EXERCISE DATA —
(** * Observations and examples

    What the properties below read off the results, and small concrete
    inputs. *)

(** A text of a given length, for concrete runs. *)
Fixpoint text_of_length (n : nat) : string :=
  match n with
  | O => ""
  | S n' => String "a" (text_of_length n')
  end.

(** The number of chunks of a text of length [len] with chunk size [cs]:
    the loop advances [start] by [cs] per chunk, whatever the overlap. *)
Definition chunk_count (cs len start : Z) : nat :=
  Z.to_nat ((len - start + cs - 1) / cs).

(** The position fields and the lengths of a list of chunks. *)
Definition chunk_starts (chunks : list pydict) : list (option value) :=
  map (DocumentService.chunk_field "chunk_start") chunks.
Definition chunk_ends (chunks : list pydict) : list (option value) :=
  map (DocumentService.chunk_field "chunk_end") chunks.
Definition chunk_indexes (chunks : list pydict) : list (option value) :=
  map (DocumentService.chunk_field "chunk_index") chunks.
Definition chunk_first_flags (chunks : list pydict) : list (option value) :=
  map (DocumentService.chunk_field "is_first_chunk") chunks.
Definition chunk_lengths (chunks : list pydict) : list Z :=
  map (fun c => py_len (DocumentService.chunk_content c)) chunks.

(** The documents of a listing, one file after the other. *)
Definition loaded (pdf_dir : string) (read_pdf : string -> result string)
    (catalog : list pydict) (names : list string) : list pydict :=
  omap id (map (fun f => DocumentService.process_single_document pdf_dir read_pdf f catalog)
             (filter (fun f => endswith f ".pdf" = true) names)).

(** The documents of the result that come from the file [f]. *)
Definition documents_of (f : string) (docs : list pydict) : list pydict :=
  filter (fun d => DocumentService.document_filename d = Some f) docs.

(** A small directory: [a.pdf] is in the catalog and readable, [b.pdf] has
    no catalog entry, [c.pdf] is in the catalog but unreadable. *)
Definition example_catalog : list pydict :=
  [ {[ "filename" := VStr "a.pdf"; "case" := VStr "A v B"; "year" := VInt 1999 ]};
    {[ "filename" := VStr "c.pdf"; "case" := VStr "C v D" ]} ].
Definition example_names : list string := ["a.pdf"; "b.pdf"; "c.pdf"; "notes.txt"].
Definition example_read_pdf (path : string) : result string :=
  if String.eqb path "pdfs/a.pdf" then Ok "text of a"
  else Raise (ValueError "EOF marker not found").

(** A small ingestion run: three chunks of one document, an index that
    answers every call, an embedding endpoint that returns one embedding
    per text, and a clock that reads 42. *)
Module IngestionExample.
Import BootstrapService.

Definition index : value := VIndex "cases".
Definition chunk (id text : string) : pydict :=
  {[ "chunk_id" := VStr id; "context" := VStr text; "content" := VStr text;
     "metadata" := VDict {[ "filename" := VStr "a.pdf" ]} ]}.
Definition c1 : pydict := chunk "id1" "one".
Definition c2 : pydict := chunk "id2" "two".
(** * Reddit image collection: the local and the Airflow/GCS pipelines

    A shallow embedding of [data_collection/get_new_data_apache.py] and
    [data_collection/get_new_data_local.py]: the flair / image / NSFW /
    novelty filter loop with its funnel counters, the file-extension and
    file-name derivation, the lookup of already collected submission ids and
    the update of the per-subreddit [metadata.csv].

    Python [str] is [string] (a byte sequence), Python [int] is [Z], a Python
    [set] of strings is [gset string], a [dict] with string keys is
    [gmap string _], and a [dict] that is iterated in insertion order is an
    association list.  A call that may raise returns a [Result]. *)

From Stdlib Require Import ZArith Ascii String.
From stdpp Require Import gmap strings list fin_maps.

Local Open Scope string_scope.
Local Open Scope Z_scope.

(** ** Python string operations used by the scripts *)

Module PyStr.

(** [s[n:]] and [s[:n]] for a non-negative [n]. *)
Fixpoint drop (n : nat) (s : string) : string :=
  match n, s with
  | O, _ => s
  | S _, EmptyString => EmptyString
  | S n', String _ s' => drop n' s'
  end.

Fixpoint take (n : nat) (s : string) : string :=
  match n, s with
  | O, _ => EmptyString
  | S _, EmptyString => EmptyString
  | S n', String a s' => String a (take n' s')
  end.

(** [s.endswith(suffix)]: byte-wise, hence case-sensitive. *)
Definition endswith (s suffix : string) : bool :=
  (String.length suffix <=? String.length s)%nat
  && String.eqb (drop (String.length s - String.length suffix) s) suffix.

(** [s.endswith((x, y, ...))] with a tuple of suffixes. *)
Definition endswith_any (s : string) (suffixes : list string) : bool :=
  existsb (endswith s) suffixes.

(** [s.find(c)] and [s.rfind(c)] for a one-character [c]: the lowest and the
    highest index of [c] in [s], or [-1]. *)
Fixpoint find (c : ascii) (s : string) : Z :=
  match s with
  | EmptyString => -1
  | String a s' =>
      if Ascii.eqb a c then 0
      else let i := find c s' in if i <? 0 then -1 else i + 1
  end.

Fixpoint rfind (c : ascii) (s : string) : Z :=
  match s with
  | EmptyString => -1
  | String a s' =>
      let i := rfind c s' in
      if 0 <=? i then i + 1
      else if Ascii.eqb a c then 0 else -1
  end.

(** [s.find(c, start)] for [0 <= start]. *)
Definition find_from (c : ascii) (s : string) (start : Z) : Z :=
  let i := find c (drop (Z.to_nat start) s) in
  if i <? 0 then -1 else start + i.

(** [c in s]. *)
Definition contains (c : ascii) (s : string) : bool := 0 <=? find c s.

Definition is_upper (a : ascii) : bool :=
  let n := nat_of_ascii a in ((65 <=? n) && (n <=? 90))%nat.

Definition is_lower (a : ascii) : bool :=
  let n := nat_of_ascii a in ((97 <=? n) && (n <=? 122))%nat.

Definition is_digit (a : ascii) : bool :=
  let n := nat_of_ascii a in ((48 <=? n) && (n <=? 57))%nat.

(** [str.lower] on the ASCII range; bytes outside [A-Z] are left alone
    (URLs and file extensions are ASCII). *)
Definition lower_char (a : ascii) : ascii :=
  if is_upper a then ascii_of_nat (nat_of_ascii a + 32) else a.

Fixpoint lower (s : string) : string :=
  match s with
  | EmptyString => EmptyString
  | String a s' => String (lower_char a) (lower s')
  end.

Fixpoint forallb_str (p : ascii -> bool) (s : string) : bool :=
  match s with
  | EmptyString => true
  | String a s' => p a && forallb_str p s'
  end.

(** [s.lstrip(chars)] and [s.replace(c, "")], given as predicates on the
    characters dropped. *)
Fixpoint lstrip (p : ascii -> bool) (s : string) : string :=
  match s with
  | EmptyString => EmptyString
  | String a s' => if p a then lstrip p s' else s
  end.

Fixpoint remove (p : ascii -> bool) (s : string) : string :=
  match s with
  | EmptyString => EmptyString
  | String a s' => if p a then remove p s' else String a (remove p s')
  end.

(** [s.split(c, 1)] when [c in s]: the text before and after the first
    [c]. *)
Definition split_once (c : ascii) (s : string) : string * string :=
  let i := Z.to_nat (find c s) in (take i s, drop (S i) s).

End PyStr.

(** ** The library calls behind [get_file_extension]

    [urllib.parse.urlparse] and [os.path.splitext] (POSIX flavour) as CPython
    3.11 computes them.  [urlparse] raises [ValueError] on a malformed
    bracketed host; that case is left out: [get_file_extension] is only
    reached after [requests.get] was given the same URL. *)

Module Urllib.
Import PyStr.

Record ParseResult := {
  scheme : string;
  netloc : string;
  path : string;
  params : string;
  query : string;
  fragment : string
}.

==

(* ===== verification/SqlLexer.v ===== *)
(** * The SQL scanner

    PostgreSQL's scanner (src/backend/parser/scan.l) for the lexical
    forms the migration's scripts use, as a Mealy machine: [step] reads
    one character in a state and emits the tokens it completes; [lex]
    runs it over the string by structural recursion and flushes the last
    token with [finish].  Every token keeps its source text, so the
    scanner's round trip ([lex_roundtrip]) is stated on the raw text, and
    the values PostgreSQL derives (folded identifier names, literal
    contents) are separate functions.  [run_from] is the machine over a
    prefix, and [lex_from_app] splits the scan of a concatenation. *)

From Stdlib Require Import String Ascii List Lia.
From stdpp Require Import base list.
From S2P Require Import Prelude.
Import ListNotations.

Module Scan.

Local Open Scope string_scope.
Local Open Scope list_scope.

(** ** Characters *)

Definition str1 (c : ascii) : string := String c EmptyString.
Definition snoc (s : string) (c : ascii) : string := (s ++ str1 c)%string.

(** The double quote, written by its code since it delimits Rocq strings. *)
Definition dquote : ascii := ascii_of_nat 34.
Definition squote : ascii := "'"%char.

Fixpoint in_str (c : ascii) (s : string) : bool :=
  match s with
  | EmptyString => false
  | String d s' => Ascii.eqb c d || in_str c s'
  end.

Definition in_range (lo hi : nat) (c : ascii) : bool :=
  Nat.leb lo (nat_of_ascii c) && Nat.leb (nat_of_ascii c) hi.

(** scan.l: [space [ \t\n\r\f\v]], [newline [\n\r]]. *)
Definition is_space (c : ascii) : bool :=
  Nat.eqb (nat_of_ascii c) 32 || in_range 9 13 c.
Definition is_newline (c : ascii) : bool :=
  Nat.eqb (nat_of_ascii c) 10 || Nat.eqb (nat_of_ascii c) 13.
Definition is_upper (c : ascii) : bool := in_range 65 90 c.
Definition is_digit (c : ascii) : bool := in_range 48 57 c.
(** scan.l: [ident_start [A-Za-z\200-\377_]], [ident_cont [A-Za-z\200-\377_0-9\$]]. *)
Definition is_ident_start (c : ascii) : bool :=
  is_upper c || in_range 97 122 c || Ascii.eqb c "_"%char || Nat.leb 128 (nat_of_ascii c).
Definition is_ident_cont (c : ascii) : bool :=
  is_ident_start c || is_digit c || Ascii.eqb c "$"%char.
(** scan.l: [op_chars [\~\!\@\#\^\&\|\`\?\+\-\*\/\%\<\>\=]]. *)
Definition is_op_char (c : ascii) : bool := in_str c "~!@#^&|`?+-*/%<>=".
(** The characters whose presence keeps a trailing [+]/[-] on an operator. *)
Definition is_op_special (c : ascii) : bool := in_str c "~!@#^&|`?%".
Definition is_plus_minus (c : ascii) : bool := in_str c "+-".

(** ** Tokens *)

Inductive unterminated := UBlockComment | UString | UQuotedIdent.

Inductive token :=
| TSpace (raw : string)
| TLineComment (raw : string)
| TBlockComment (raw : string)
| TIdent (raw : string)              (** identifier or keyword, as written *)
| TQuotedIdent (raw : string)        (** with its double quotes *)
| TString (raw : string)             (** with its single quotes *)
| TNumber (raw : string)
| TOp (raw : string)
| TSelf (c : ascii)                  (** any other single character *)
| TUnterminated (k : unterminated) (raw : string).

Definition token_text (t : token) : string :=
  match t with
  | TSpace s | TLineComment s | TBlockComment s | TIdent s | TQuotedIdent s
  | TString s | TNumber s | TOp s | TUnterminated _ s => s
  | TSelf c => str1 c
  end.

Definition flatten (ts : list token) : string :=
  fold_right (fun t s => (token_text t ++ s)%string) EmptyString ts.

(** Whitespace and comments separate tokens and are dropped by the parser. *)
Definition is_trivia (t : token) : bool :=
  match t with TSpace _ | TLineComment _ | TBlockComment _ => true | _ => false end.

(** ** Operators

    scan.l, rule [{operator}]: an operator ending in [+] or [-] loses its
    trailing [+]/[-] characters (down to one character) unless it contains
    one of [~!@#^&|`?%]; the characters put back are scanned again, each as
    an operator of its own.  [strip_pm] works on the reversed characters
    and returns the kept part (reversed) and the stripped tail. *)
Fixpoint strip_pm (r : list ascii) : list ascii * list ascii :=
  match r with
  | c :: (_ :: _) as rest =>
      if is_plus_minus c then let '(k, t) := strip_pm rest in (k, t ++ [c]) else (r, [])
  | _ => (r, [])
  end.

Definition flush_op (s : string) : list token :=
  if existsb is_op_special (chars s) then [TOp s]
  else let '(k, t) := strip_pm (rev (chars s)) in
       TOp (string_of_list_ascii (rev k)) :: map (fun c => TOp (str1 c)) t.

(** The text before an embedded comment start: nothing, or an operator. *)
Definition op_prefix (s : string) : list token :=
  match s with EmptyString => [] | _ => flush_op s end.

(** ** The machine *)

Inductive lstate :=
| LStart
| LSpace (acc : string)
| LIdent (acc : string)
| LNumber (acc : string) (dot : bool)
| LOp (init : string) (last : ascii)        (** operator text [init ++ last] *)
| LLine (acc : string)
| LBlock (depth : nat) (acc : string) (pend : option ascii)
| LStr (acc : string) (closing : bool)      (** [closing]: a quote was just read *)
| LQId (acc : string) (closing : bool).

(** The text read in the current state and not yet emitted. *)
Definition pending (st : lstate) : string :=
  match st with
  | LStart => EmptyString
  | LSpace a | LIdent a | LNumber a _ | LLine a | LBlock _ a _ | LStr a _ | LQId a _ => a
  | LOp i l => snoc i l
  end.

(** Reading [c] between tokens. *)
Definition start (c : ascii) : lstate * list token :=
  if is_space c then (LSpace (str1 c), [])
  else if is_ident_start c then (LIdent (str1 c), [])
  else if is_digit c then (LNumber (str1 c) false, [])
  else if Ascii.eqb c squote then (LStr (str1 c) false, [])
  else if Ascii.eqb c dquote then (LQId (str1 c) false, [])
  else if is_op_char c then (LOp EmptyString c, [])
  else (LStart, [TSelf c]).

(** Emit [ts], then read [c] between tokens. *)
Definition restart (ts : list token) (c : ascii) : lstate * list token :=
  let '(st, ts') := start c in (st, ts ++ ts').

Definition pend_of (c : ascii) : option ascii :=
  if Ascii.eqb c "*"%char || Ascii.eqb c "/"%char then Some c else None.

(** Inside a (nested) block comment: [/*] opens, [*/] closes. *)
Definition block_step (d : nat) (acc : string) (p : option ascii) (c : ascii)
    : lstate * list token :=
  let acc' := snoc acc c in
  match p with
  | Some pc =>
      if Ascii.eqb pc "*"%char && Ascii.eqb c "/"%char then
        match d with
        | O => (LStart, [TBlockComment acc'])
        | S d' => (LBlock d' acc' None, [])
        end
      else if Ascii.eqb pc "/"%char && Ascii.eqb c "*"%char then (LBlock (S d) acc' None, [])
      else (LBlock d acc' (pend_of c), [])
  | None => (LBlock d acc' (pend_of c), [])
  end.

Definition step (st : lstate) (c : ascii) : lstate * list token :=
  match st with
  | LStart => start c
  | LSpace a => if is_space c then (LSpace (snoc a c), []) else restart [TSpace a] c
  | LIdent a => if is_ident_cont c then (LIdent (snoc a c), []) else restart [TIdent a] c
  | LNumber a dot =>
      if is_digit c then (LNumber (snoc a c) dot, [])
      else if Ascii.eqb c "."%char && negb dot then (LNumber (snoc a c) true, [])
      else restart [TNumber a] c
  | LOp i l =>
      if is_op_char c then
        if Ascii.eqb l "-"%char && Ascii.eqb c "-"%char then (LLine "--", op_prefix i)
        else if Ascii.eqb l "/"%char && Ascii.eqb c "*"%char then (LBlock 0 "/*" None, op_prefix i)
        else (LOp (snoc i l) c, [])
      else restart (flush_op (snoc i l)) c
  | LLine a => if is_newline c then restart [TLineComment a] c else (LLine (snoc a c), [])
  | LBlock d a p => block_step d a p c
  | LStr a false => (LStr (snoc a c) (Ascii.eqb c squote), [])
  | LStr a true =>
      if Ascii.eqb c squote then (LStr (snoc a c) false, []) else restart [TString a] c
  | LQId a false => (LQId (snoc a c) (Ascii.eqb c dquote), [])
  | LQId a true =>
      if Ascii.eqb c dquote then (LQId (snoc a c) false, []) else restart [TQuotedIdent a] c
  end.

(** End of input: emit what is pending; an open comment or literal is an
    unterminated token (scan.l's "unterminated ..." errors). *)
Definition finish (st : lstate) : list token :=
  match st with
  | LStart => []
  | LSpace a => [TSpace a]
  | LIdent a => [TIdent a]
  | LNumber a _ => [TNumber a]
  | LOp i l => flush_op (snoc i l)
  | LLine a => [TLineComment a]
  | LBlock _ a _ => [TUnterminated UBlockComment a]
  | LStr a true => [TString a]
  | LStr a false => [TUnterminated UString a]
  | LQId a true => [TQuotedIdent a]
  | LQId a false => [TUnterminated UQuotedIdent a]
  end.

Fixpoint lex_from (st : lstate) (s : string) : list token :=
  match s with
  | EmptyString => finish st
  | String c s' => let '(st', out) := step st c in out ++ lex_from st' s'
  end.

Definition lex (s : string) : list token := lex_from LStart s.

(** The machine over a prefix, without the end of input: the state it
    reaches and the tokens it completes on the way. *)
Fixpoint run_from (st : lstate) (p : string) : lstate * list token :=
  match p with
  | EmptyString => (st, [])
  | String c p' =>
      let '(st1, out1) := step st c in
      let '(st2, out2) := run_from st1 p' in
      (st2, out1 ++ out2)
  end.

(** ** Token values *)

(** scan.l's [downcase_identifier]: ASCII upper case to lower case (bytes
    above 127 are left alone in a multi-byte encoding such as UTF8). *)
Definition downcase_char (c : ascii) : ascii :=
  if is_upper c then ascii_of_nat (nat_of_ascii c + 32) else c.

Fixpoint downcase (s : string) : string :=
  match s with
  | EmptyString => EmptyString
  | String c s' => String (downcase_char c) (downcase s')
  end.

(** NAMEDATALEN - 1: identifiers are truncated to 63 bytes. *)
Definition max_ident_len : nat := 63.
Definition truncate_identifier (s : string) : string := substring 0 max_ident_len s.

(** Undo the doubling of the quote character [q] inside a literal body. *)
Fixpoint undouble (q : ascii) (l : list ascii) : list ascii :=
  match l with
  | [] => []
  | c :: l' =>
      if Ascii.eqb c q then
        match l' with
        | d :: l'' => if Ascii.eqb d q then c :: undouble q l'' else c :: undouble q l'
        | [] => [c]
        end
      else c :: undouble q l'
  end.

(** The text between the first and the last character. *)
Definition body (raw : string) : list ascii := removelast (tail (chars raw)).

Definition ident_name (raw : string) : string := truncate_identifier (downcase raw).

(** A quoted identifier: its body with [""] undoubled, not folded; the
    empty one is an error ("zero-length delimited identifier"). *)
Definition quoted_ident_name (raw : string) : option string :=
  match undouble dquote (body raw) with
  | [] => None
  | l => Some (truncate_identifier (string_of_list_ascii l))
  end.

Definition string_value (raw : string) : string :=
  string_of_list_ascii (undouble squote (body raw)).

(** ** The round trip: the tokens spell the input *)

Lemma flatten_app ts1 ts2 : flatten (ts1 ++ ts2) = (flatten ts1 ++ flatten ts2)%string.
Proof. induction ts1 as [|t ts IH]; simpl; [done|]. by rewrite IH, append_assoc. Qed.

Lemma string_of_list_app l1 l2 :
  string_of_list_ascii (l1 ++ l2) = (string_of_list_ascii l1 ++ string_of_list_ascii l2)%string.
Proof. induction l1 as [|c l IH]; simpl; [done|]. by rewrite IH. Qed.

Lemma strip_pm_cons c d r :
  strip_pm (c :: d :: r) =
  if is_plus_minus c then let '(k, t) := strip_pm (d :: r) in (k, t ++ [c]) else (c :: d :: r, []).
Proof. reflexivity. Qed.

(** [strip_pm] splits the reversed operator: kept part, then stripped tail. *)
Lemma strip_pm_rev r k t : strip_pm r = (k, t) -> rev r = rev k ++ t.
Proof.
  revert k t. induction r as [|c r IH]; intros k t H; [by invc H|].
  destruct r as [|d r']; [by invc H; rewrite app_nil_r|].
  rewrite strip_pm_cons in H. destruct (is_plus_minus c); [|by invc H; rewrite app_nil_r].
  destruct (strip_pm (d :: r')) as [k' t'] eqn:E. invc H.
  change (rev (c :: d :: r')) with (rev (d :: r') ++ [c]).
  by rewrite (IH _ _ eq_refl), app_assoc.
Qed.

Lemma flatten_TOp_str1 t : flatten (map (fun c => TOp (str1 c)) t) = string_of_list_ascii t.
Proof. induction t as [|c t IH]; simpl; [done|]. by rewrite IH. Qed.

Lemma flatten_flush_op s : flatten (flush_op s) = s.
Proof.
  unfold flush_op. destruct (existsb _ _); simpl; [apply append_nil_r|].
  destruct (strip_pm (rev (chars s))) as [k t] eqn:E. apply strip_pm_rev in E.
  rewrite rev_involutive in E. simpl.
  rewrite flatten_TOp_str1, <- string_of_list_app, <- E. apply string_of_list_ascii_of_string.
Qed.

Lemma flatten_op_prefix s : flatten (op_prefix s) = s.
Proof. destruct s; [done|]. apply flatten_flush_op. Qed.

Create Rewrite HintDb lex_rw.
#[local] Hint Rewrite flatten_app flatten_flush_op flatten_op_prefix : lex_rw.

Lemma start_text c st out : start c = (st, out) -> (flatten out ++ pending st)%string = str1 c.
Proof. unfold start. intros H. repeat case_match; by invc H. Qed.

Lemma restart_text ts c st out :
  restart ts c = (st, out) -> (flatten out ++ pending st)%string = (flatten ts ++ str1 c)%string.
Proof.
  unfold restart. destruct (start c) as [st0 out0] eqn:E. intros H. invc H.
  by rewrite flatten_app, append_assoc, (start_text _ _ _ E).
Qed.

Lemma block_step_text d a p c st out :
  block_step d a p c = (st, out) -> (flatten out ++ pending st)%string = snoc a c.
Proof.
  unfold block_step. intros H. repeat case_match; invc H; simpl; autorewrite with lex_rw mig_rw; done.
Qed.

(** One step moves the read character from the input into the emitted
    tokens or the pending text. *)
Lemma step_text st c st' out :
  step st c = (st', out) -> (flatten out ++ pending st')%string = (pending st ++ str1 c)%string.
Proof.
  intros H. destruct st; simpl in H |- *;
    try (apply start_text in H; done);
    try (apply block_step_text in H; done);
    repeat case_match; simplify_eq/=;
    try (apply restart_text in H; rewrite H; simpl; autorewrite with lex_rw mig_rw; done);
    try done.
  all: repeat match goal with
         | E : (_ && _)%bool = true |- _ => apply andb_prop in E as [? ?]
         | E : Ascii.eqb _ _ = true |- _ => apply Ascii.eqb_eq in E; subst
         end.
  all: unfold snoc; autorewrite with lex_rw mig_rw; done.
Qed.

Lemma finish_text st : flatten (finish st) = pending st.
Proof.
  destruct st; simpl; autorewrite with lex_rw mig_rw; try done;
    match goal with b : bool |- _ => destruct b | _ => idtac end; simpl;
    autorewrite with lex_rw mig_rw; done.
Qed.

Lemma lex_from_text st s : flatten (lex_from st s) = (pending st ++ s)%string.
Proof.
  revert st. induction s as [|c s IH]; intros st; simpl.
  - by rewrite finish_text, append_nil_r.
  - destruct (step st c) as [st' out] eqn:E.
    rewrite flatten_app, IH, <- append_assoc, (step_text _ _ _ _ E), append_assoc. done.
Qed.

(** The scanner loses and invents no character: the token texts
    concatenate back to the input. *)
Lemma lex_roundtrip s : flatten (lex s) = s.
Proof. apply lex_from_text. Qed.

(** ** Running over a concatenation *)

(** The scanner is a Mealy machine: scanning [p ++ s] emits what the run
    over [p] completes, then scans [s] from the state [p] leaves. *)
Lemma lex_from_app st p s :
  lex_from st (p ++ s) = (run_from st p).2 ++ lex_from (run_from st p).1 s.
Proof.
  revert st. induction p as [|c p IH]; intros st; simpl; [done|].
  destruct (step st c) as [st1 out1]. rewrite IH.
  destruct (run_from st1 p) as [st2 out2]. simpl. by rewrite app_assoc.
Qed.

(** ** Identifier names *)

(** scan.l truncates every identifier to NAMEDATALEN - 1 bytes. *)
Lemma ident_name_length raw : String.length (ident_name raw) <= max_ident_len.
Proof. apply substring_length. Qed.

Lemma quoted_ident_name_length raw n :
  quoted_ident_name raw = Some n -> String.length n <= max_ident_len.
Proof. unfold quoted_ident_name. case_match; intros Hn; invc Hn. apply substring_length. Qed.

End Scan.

WORK REQUEST — Which lines of the listing contain the word "body"? Copy each of them.

TASK SOLUTION —
(** Undo the doubling of the quote character [q] inside a literal body. *)
Definition body (raw : string) : list ascii := removelast (tail (chars raw)).
(** A quoted identifier: its body with [""] undoubled, not folded; the
  match undouble dquote (body raw) with
  string_of_list_ascii (undouble squote (body raw)).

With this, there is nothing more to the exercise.